President demands Colombia keep gambling VAT in election year

By | February 16, 2026
Damain Martinez

Blocked by Colombia’s courts, President Gustavo Petro remains defiant to keep the 19% VAT on gambling. Gambling taxes are critical to balancing the President’s budget which underpins his 2026 re-election campaign reports SBC Noticias’ Damian Martinez.

In Colombia, it appears that President Gustavo Petro will seek an alternative route to maintain taxes on online gambling, regardless of recent legislative denials. 

Last Friday, Finance Minister Germán Ávila told local media that he had been instructed to re-draft Colombia’s tax plan on games of chance, a mandate required by President Petro to balance the books on COL$550trn (circa €125bn).

The order follows the Constitutional Court’s ‘provisional suspension’ of the government’s ‘emergency economic decree’, which amongst its measures sought to impose a 19% VAT on online gambling calculated on gross gaming revenue (GGR). 

The decree was born of fiscal impatience by the Humana government, due to Congress rebuffing Petro’s sweeping demand of tax increases in December. In response Petro invoked emergency powers to bridge a sizeable gap in the 2026 budget. 

The 19% VAT has been imposed on Colombian online gambling licences since February 2025, authorised as an executive action of the Humana government to help raise direct funds for the humanitarian and security crisis in the Catatumbo region. 

In September Petro called for VAT on online games of chance to be indefinitely imposed for domestic and foreign operators. This was expected to generate between COP 26trn to COP 30trn (€6-to-€7bn) in additional revenues for a new National budget.

However, a consultation saw the Constitutional Court side with Congress and suspend the decree pending a substantive review of its ‘constitutional validity’. In a historic determination, the Court expressed procedural doubts on whether a president could apply an ‘executive order’ to sign-off a budget.
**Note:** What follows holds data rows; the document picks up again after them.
(** * The outlier filter of PDAL (filters/OutlierFilter.cpp)

    A shallow embedding of [OutlierFilter::ready], [processRadius],
    [processStatistical] and [run], and the properties of the two
    classifiers, of the statistics they compute and of the orchestration
    around them.

    The C++ code computes in [double].  Every definition that touches a
    [double] is written once, over the interface [DoubleOps], and is read at
    two instances: [ieee_double] (binary64, the arithmetic the compiled code
    runs, executable) and [exact_double] (the real numbers, the arithmetic
    the algebraic identities are about). *)

From Stdlib Require Import ZArith Lia Reals Lra Floats String Ascii.
From Stdlib Require Import Sorted Permutation.
From stdpp Require Import base list relations.
Lemma build_nodes_edges (cs : causal_structure) :
  forall G0,
    edges (fold_left
             (fun G pc => fold_left add_node (snd pc) (add_node G (fst pc)))
             cs G0)
    = edges G0.
Proof.
  assert (Hin : forall l G, edges (fold_left add_node l G) = edges G).
  { induction l as [|n l IH]; intros G; simpl; [reflexivity|].
    now rewrite IH. }
  induction cs as [|[p children] cs IH]; intros G0; simpl; [reflexivity|].
  now rewrite IH, Hin.
Qed.

Lemma build_inner_spec (p : string) (children : list string) :
  forall G0 e,
    In e (edges (fold_left (fun G child => add_edge G p child) children G0))
    <-> In e (edges G0) \/ exists v, In v children /\ e = (p, v).
Proof.
  induction children as [|c children IH]; intros G0 e; simpl.
  - split; [tauto|]. intros [H|[v [[] _]]]. assumption.
  - rewrite IH, add_edge_edges. split.
    + intros [[H|H]|[v [Hv H]]]; [tauto| |].
      * right. exists c. tauto.
      * right. exists v. tauto.
    + intros [H|[v [[<-|Hv] H]]]; [tauto|tauto|].
      right. exists v. tauto.
Qed.

Lemma build_edges_spec (cs : causal_structure) :
  forall G0 u v,
    In (u, v)
       (edges (fold_left
                 (fun G pc =>
                    fold_left (fun G child => add_edge G (fst pc) child)
                              (snd pc) G)
                 cs G0))
    <-> In (u, v) (edges G0) \/ structure_edge cs u v.
Proof.
  induction cs as [|[p children] cs IH]; intros G0 u v; simpl.
  - split; [tauto|]. intros [H|[ch [[] _]]]. assumption.
  - rewrite IH, build_inner_spec. unfold structure_edge. simpl. split.
    + intros [[H|[w [Hw H]]]|[ch [Hch Hv]]]; [tauto| |].
      * inversion H; subst. right. exists children. tauto.
      * right. exists ch. tauto.
    + intros [H|[ch [[H|Hch] Hv]]]; [tauto| |].
      * inversion H; subst. left. right. exists v. tauto.
      * right. exists ch. tauto.
Qed.

Lemma build_graph_edges (cs : causal_structure) (u v : string) :
  In (u, v) (edges (_build_graph cs)) <-> structure_edge cs u v.
Proof.
  unfold _build_graph. rewrite build_edges_spec, build_nodes_edges.
  simpl. tauto.
Qed.

Lemma rebuild_structure_edge (G : DiGraph) (u v : string) :
  wf_graph G ->
  (structure_edge (rebuild_structure G) u v <-> In (u, v) (edges G)).
Proof.
  intros Hwf. unfold structure_edge, rebuild_structure. split.
  - intros [ch [Hin Hv]]. apply in_flat_map in Hin.
    destruct Hin as [node [Hnode Hin]].
    destruct (successors G node) as [|c cs'] eqn:E; [contradiction|].
    destruct Hin as [Hin|[]]. inversion Hin; subst.
    apply successors_In. now rewrite E.
  - intros H. exists (successors G u).
    assert (Hv : In v (successors G u)) by now apply successors_In.
    split; [|assumption]. apply in_flat_map. exists u.
    split; [now apply (Hwf u v)|].
    destruct (successors G u); [contradiction|now left].
Qed.

(* ================================================================== *)
(** * Proofs and reachable terms *)
(* ================================================================== *)

Lemma last_cons_default (A : Type) (l : list A) :
  forall x d, last (x :: l) d = last l x.
Proof.
  induction l as [|y l IH]; intros x d; [reflexivity|].
  change (last (x :: y :: l) d) with (last (y :: l) d).
  now rewrite !IH.
Qed.

Lemma proof_end_snoc (A : CausalProbability) (q : list step) (s : step) :
  proof_end A (q ++ [s]) = snd s.
Proof. unfold proof_end. rewrite map_app. simpl. apply last_last. Qed.

Lemma proof_end_cons (A : CausalProbability) (s : step) (q : list step) :
  proof_end A (s :: q) = proof_end (snd s) q.
Proof.
  unfold proof_end. simpl map. apply last_cons_default.
Qed.

Lemma valid_proof_app (self : CausalProofFinder) (q1 q2 : list step) :
  forall A,
    valid_proof self A (q1 ++ q2) <->
    valid_proof self A q1 /\ valid_proof self (proof_end A q1) q2.
Proof.
  induction q1 as [|s q1 IH]; intros A; simpl.
  - unfold proof_end. simpl. tauto.
  - rewrite IH, proof_end_cons. tauto.
Qed.

Lemma proof_end_app (q1 q2 : list step) :
  forall A, proof_end A (q1 ++ q2) = proof_end (proof_end A q1) q2.
Proof.
  induction q1 as [|s q1 IH]; intros A; simpl; [reflexivity|].
  now rewrite !proof_end_cons, IH.
Qed.

Lemma reachable_refl (self : CausalProofFinder) (A : CausalProbability) :
  reachable self A A.
Proof. exists []. split; [exact I|reflexivity]. Qed.

Lemma reachable_step (self : CausalProofFinder) (A t : CausalProbability)
    (s : step) :
  reachable self A t -> rule_produces self t s -> reachable self A (snd s).
Proof.
  intros [q [Hq <-]] Hs. exists (q ++ [s]). split.
  - apply valid_proof_app. split; [assumption|]. simpl. tauto.
  - apply proof_end_snoc.
Qed.

(** ** What a rule does to the interventions *)

Lemma Permutation_filter_cond (f : condition -> bool) (l l' : list condition) :
  Permutation l l' -> Permutation (filter f l) (filter f l').
Proof.
  induction 1 as [|x l l' _ IH|x y l|l l' l'' _ IH1 _ IH2]; simpl.
  - constructor.
  - destruct (f x); [now constructor|assumption].
  - destruct (f x), (f y); try apply Permutation_refl. apply perm_swap.
  - eapply perm_trans; eassumption.
Qed.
As such the mechanism of an executive order was judged to be a legislative override that can only be used at a time of national crises or for exceptional circumstances. 

Humana do-or-die budget 

The timing is sensitive. On 31 May Colombia will join Costa Rica, Brazil, Peru and Haiti in holding presidential elections, making 2026 an unusually crowded electoral year for South American politics.

For Petro, leading the left-wing progressive Pacto Histórico (often referred to domestically as the Humana government), the contest is close to existential. 

His first term has been framed as an effort to overhaul Colombia’s welfare state — expanding healthcare access, social transfers and public investment. Delivering a record spending budget is not merely a fiscal exercise but the fulfilment of his political mandate.

Taxes have been the instrument of choice for the Humana government. The administration has imposed new levies on digital services, introduced a 15% corporate floor, increased capital-gains taxation and applied charges to plastics and oil production. 

Like President Inácio Lula da Silva in Brazil, Petro has argued that corporations and billionaires must shoulder a greater share of the burden. Gambling, lucrative and lightly defended, fits neatly within that philosophy.

The proposed VAT on online betting was therefore emblematic: a targeted measure capable of plugging tens of trillions of pesos into the budget while signalling ideological consistency. 

Its suspension complicates that arithmetic. Reintroducing it through ordinary legislative channels or by restructuring the tax base — now appears the more likely course.

Politically, Petro’s opposition remains unsettled. Polling before Christmas suggested a fragmented electorate and no clear challenger to Humana. 

Three figures emerged as frontrunners: Iván Cepeda, an internal challenger of Pacto Histórico, and Sergio Fajardo of the centrist Dignity Party, each polling at 24%. 

Furthermore, polls showed Abelardo de la Espriella, the conservative candidate viewed as ‘Colombia’s Bolsonaro’, at 17%.

All polls taken showed a large share of undecided voters, hinting at a volatile and likely divisive campaign season to challenge Petro. 

Licences in tax limbo 

Colombia’s gambling sector continues to openly challenge President Petro’s tax burdens, as 2025 delivered the industry’s first recorded contraction since its inception in 2016. 

Evert Montero Cárdenas, President of Coljuegos, the industry trade association, has been among the most vocal critics. 

“It’s an unsustainable burden from a financial standpoint,” he stressed. “Operators have been forced to grant bonuses to absorb the VAT impact and avoid passing it on to users.”

According to Montero, the financial strain is already visible in public finances. Monthly transfers from the gambling sector to Colombia’s healthcare system have fallen from COP 40bn (€9m) to COP 27bn (€6.1m), a reduction of COP 13bn per month. 

The actions of the Humana government have simply placed a new economic burden on Colombia’s welfare state, the principal system that was meant to benefit from the legalisation of online gambling in 2016.